Task>
In the data below, find the line that contains "(** The labels" and the line that contains "intros H labels.". Copy both, plus every line between them, exactly.

Excerpted data>
=== Begin Enclosure ===

Lemma https_answers_all hdr labels rrs mid rest body :
  len hdr = 12 -> labels_ok labels -> Forall rr_ok rrs ->
  body = (hdr ++ enc_qname labels ++ mid) ++ concat (map enc_answer (map rr_answer rrs)) ++ rest ->
  https_answers (length rrs) body (len (hdr ++ enc_qname labels ++ mid)) = Ok (StdEncoding (first_ech rrs)).
Proof.
  intros Hh Hl Ha. revert mid. induction Ha as [|r rrs [Ha Hr] _ IH]; intros mid Hb; cbn [length]; [done|].
  cbn [map concat] in Hb. rewrite <- (app_assoc (enc_answer (rr_answer r))) in Hb.
  rewrite (https_step _ (hdr ++ enc_qname labels ++ mid) body labels (rr_answer r) (concat (map enc_answer (map rr_answer rrs)) ++ rest) hdr mid) by done.
  cbv zeta.
  replace ((hdr ++ enc_qname labels ++ mid) ++ enc_answer (rr_answer r)) with (hdr ++ enc_qname labels ++ (mid ++ enc_answer (rr_answer r)))
    by (by rewrite <- !app_assoc).
  rewrite IH by (rewrite Hb; by rewrite <- !app_assoc). unfold first_ech. cbn [map find].
  destruct r as [nm ct s|a]; cbn [rr_answer rr_ech a_type a_data] in *.
  - change (typeHTTPS =? typeHTTPS) with true. cbn iota. rewrite parseHTTPSRecord_svc by done. cbn [res_bind].
    rewrite StdEncoding_empty. by destruct (negb (is_empty (svc_ech s))).
  - by rewrite (proj2 (Z.eqb_neq _ _)) by done.
Qed.

(** The labels of a name that was validated. *)
Lemma validate_labels_ok labels :
  validate_dns_labels labels = Ok tt -> labels_ok labels /\ Forall (fun l => c_dot ∉ l) labels.
Proof.
  induction labels as [|l labels IH]; cbn [validate_dns_labels]; [intros _; split; constructor|].
  destruct (validate_dns_label l) as [[]| |] eqn:E; cbn [res_bind]; try done. intros [H1 H2]%IH.
  unfold validate_dns_label in E. destruct l as [|c l]; [done|]. destruct (Z.ltb_spec 63 (len (c :: l))); [done|].
  destruct (_ || _); [done|]. destruct (forallb dns_char (c :: l)) eqn:Ef; [|done].
  split; constructor; try done.
  - rewrite len_cons in *. pose proof (len_nonneg l). lia.
  - intros Hin%list_elem_of_In. rewrite forallb_forall in Ef. by specialize (Ef _ Hin).
Qed.

Lemma buildDNSQuery_message `{U : GoUnicode} domain q :
  buildDNSQuery domain typeHTTPS = Ok q ->
  let labels := Split (normalizeDNSName domain) c_dot in
  labels_ok labels /\ name_text labels = normalizeDNSName domain /\
  q = dns_message 1 256 (be_put 4 0) labels (be_put 4 4259841) [] [].
Proof.
  intros H labels. unfold buildDNSQuery, validateDNSName in H. destruct (is_empty (normalizeDNSName domain)); [done|].
  destruct (253 <? _); [done|]. fold labels in H. destruct (validate_dns_labels labels) as [[]| |] eqn:E; cbn [res_bind] in H; try done.
  apply validate_labels_ok in E as [Hl _]. split; [done|]. split.
  - unfold name_text, labels. pose proof (Split_ne (normalizeDNSName domain) c_dot) as Hne.
    destruct (Split (normalizeDNSName domain) c_dot) as [|l ls] eqn:E2; [done|]. rewrite <- E2. apply Join_Split.
  - apply Ok_inj in H as <-. unfold dns_message, enc_qname. cbn [map concat app]. by rewrite <- !app_assoc.
Qed.

Lemma header_bytes id flags n counts rest :
  0 <= id < 65536 ->
  let m := dns_header id flags n counts ++ rest in
  u16 m 0 = Ok id /\ byte_at m 2 = Ok (flags / 256 mod 256) /\ byte_at m 3 = Ok (flags mod 256).
Proof.
  intros Hid m. unfold m, dns_header. rewrite <- !app_assoc. split_and!.
  - by apply u16_at_put.
  - unfold byte_at. cbn [be_put app]. change (index (_ :: _ :: ?x :: _) 2) with (Ok x). cbn [res_bind].
    change (256 ^ Z.of_nat 1) with 256. by rewrite b2z_z2b.
  - unfold byte_at. cbn [be_put app]. change (index (_ :: _ :: _ :: ?x :: _) 3) with (Ok x). cbn [res_bind].
    change (256 ^ Z.of_nat 0) with 1. by rewrite Z.div_1_r, b2z_z2b.
Qed.

Lemma parseDNSResponse_exact labels flags counts rrs rest :
  labels_ok labels -> 0 <= flags < 65536 -> Z.land (flags / 256) 128 <> 0 -> Z.land (flags mod 256) 15 = 0 ->
  len counts = 4 -> 0 < len rrs < 65536 -> Forall rr_ok rrs ->
  parseDNSResponse (dns_message 1 flags counts labels (be_put 4 4259841) (map rr_answer rrs) rest) =
  Ok (StdEncoding (first_ech rrs)).
Proof.
  intros Hl Hf Hqr Hrc Hc Hn Hrrs. set (response := dns_message _ _ _ _ _ _ _).
  set (hdr := dns_header 1 flags (len (map rr_answer rrs)) counts).
  assert (len (map rr_answer rrs) = len rrs) as Hlm by (unfold len; by rewrite length_map).
  set (body := enc_qname labels ++ be_put 4 4259841 ++ concat (map enc_answer (map rr_answer rrs)) ++ rest).
  destruct (header_fields 1 flags (len (map rr_answer rrs)) counts body) as (Hh & _ & H4 & H6); [done|lia|done|].
  destruct (header_bytes 1 flags (len (map rr_answer rrs)) counts body) as (H0 & H2 & H3); [lia|].
  change (dns_header _ _ _ _ ++ body) with response in *. fold hdr in Hh. rewrite Hlm in H6.
  pose proof (labels_count labels Hl). pose proof (len_nonneg rest). pose proof (len_nonneg (concat (map enc_answer (map rr_answer rrs)))).
  assert (len response = 12 + (len (enc_qname labels) + (4 + (len (concat (map enc_answer (map rr_answer rrs))) + len rest)))) as Hlen
    by (unfold response, dns_message; rewrite !len_app, len_be_put; fold hdr; rewrite Hh; lia).
  unfold parseDNSResponse. rewrite (proj2 (Z.ltb_ge _ _)) by lia. rewrite H0, H2, H3, H4, H6. cbn [res_bind]. cbv zeta.
  change (negb (1 =? 1)) with false. cbn iota. rewrite (Z.mod_small (flags / 256)) by (split; [apply Z.div_pos|apply Z.div_lt_upper_bound]; lia).
  rewrite (proj2 (Z.eqb_neq _ _)) by done. rewrite Hrc. change (negb (0 =? 0)) with false. cbn iota.
  rewrite (proj2 (Z.eqb_neq (len rrs) 0)) by lia.
  pose proof (skipDNSName_plain hdr labels (be_put 4 4259841 ++ concat (map enc_answer (map rr_answer rrs)) ++ rest) Hl) as Hs.
  change (hdr ++ _) with response in Hs. rewrite Hh in Hs. rewrite Hs. cbn [res_bind]. rewrite (proj2 (Z.ltb_ge _ _)) by lia.
  rewrite <- Hh, <- len_app.
  assert (response = (hdr ++ enc_qname labels) ++ be_put 2 65 ++ be_put 2 1 ++ concat (map enc_answer (map rr_answer rrs)) ++ rest) as Er
    by (unfold response, dns_message; fold hdr; rewrite <- !app_assoc; done).
  assert (u16 response (len (hdr ++ enc_qname labels)) = Ok 65) as -> by (rewrite Er, u16_mid; by apply u16_at_put).
  assert (u16 response (len (hdr ++ enc_qname labels) + 2) = Ok 1) as ->.
  { rewrite Er, u16_app_r by lia. pose proof (u16_mid (be_put 2 65) (be_put 2 1 ++ concat (map enc_answer (map rr_answer rrs)) ++ rest)) as Hx.
    rewrite len_be_put in Hx. change (Z.of_nat 2) with 2 in Hx. rewrite Hx. by apply u16_at_put. }
  cbn [res_bind]. change (negb (65 =? typeHTTPS) || negb (1 =? 1)) with false. cbn iota.
  replace (len (hdr ++ enc_qname labels) + 4) with (len (hdr ++ enc_qname labels ++ be_put 4 4259841)) by (rewrite !len_app, len_be_put; lia).
  unfold len at 1. rewrite Nat2Z.id. apply (https_answers_all hdr labels rrs (be_put 4 4259841) rest); [done..|].
  unfold response, dns_message. fold hdr. by rewrite <- !app_assoc.
Qed.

=== End Enclosure ===

Answer space>
(** The labels of a name that was validated. *)
Lemma validate_labels_ok labels :
  validate_dns_labels labels = Ok tt -> labels_ok labels /\ Forall (fun l => c_dot ∉ l) labels.
Proof.
  induction labels as [|l labels IH]; cbn [validate_dns_labels]; [intros _; split; constructor|].
  destruct (validate_dns_label l) as [[]| |] eqn:E; cbn [res_bind]; try done. intros [H1 H2]%IH.
  unfold validate_dns_label in E. destruct l as [|c l]; [done|]. destruct (Z.ltb_spec 63 (len (c :: l))); [done|].
  destruct (_ || _); [done|]. destruct (forallb dns_char (c :: l)) eqn:Ef; [|done].
  split; constructor; try done.
  - rewrite len_cons in *. pose proof (len_nonneg l). lia.
  - intros Hin%list_elem_of_In. rewrite forallb_forall in Ef. by specialize (Ef _ Hin).
Qed.

Lemma buildDNSQuery_message `{U : GoUnicode} domain q :
  buildDNSQuery domain typeHTTPS = Ok q ->
  let labels := Split (normalizeDNSName domain) c_dot in
  labels_ok labels /\ name_text labels = normalizeDNSName domain /\
  q = dns_message 1 256 (be_put 4 0) labels (be_put 4 4259841) [] [].
Proof.
  intros H labels. unfold buildDNSQuery, validateDNSName in H. destruct (is_empty (normalizeDNSName domain)); [done|].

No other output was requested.